Records follow. Copy every line with "lacking".

_ _ _ _

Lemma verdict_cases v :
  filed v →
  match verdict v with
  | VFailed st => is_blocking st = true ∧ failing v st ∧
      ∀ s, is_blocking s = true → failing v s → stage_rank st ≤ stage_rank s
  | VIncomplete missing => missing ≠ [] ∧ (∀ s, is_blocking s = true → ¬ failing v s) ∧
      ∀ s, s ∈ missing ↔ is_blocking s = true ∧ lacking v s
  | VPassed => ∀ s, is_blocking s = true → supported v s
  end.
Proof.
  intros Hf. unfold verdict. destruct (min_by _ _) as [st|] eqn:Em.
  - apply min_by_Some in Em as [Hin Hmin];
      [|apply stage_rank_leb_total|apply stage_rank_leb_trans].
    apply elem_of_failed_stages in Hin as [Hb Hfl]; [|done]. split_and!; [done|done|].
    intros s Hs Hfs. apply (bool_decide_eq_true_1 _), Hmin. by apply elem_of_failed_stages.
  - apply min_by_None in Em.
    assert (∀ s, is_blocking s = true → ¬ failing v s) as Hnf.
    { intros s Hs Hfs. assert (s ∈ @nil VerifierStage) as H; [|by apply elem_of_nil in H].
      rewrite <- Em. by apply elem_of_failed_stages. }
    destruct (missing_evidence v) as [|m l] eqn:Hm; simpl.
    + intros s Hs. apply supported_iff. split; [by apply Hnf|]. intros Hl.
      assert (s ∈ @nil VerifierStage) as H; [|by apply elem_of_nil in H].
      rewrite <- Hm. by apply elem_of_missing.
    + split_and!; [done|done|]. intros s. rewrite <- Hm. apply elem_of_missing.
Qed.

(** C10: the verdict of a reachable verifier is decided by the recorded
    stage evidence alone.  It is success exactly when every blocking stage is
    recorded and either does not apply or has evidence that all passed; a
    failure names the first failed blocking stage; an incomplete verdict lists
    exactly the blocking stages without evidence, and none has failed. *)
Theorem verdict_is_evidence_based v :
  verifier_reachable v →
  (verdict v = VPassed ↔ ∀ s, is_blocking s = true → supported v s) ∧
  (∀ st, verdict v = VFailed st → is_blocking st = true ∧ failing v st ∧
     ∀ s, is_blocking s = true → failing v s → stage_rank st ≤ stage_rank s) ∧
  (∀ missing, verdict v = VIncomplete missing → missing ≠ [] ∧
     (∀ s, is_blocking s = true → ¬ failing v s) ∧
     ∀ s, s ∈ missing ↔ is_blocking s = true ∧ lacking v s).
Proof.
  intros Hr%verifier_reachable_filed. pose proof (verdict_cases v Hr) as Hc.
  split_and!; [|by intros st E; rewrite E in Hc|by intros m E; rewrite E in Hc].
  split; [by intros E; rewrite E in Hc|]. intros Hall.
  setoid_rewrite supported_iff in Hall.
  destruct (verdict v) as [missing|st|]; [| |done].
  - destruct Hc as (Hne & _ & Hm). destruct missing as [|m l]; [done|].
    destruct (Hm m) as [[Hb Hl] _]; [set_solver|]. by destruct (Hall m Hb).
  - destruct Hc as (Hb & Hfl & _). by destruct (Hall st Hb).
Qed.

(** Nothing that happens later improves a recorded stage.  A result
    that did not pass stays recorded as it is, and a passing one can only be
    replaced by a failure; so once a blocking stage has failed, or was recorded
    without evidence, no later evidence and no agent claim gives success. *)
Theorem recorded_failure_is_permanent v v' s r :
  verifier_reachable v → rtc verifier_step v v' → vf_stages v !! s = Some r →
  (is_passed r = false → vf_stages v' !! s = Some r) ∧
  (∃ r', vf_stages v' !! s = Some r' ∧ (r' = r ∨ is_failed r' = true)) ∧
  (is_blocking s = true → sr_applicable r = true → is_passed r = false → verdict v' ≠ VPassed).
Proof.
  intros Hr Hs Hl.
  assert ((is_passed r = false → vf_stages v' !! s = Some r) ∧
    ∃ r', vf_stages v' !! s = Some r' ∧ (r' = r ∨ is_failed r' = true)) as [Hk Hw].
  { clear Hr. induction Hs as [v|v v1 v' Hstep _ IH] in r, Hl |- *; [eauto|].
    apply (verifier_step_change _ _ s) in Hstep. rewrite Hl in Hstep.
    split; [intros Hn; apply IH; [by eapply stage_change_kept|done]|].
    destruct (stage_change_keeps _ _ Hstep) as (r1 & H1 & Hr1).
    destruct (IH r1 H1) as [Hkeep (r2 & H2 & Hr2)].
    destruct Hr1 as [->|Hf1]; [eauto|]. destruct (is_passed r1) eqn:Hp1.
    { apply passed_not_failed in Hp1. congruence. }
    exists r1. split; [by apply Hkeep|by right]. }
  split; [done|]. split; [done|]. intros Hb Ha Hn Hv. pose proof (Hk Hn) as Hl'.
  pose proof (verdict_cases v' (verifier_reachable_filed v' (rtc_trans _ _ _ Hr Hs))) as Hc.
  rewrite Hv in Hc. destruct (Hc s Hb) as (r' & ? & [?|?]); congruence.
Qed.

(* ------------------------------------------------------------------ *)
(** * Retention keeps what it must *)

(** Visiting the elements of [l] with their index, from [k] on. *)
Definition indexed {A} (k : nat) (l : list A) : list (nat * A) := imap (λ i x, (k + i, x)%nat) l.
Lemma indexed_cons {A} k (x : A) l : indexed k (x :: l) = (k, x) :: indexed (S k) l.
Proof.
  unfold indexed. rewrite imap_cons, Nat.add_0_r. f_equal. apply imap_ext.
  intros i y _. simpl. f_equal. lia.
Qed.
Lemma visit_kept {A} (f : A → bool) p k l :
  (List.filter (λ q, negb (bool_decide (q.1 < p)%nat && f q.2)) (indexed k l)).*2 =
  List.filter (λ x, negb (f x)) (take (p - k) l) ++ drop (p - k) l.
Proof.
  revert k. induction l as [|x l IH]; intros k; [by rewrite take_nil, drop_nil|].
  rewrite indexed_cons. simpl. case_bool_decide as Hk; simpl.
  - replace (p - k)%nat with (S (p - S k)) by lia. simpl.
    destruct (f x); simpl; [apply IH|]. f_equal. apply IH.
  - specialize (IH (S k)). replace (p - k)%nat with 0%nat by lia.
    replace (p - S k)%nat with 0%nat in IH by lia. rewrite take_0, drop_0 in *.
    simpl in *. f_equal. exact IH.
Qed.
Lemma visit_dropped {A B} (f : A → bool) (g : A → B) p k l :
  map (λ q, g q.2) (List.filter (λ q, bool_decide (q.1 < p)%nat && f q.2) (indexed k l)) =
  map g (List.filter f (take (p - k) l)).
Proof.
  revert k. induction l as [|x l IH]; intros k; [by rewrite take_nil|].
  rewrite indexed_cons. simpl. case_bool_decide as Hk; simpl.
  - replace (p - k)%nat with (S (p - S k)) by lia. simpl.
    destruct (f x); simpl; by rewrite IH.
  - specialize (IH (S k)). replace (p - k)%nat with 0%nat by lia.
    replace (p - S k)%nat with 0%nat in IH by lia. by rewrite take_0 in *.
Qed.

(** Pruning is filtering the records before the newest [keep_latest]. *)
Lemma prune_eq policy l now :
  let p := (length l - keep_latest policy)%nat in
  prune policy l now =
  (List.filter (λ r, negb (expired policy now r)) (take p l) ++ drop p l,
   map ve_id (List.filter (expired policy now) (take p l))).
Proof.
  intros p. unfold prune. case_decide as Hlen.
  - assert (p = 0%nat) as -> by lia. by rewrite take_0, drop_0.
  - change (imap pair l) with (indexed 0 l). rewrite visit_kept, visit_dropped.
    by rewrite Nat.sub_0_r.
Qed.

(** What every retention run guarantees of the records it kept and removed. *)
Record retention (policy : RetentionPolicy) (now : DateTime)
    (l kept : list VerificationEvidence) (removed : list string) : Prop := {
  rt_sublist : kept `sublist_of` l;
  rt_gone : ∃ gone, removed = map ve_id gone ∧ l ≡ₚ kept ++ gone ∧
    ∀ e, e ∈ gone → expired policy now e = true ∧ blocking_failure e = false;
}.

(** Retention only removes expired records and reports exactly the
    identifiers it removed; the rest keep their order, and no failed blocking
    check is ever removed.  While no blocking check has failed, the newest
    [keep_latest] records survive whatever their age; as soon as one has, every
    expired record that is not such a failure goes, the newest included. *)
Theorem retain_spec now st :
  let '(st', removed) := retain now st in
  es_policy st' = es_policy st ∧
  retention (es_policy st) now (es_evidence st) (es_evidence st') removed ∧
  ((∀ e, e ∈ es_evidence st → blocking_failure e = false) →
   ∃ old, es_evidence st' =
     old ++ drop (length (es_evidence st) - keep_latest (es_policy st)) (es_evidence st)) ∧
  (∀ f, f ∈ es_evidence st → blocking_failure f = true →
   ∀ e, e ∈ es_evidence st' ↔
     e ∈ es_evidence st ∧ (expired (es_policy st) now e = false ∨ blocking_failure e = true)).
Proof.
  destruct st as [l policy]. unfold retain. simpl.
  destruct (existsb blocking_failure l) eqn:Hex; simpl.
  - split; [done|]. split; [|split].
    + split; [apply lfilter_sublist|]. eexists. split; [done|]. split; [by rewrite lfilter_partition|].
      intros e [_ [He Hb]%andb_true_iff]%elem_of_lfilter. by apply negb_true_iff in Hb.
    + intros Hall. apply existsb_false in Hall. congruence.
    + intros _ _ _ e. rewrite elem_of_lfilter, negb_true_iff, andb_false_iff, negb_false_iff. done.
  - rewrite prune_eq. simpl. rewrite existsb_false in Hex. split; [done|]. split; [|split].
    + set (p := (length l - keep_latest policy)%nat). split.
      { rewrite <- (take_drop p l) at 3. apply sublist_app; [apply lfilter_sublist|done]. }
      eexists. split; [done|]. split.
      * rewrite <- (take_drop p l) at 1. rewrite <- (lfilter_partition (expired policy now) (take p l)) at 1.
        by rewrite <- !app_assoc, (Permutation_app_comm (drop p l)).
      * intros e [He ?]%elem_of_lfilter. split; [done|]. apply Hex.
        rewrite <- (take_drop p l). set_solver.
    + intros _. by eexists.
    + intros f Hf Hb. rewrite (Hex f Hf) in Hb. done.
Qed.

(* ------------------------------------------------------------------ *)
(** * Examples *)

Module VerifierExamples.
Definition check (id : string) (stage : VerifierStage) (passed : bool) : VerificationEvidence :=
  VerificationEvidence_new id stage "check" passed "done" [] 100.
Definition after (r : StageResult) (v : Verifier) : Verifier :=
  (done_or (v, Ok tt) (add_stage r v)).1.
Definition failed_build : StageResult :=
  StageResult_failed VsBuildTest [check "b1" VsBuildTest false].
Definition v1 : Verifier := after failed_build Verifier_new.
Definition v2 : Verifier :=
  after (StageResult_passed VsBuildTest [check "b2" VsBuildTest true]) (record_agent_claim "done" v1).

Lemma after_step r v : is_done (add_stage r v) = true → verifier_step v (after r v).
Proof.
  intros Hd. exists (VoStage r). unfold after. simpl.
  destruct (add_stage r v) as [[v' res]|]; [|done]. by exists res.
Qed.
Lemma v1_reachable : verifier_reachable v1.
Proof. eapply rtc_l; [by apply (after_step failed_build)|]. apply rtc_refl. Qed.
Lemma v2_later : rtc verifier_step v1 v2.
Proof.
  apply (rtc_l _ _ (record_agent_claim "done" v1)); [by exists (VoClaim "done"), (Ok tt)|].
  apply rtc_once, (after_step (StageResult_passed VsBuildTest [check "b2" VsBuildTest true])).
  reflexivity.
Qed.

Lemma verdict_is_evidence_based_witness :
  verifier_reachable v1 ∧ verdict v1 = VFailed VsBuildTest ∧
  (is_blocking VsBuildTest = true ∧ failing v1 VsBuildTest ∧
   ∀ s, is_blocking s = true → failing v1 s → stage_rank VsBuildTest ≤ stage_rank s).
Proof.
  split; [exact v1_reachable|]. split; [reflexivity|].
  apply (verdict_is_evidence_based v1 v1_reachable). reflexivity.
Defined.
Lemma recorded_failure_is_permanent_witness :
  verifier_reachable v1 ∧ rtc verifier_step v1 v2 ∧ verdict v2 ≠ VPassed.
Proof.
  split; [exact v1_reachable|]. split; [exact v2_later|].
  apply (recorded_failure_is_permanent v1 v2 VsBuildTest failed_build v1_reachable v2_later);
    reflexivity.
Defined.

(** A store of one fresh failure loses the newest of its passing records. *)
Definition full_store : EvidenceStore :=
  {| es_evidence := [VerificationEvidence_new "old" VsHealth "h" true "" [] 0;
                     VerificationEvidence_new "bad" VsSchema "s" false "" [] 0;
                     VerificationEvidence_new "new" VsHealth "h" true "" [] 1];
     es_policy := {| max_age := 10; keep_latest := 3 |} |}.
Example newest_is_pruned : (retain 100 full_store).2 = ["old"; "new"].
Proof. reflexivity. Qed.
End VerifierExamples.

_ _ _ _

(Result below):
      ∀ s, s ∈ missing ↔ is_blocking s = true ∧ lacking v s
     ∀ s, s ∈ missing ↔ is_blocking s = true ∧ lacking v s).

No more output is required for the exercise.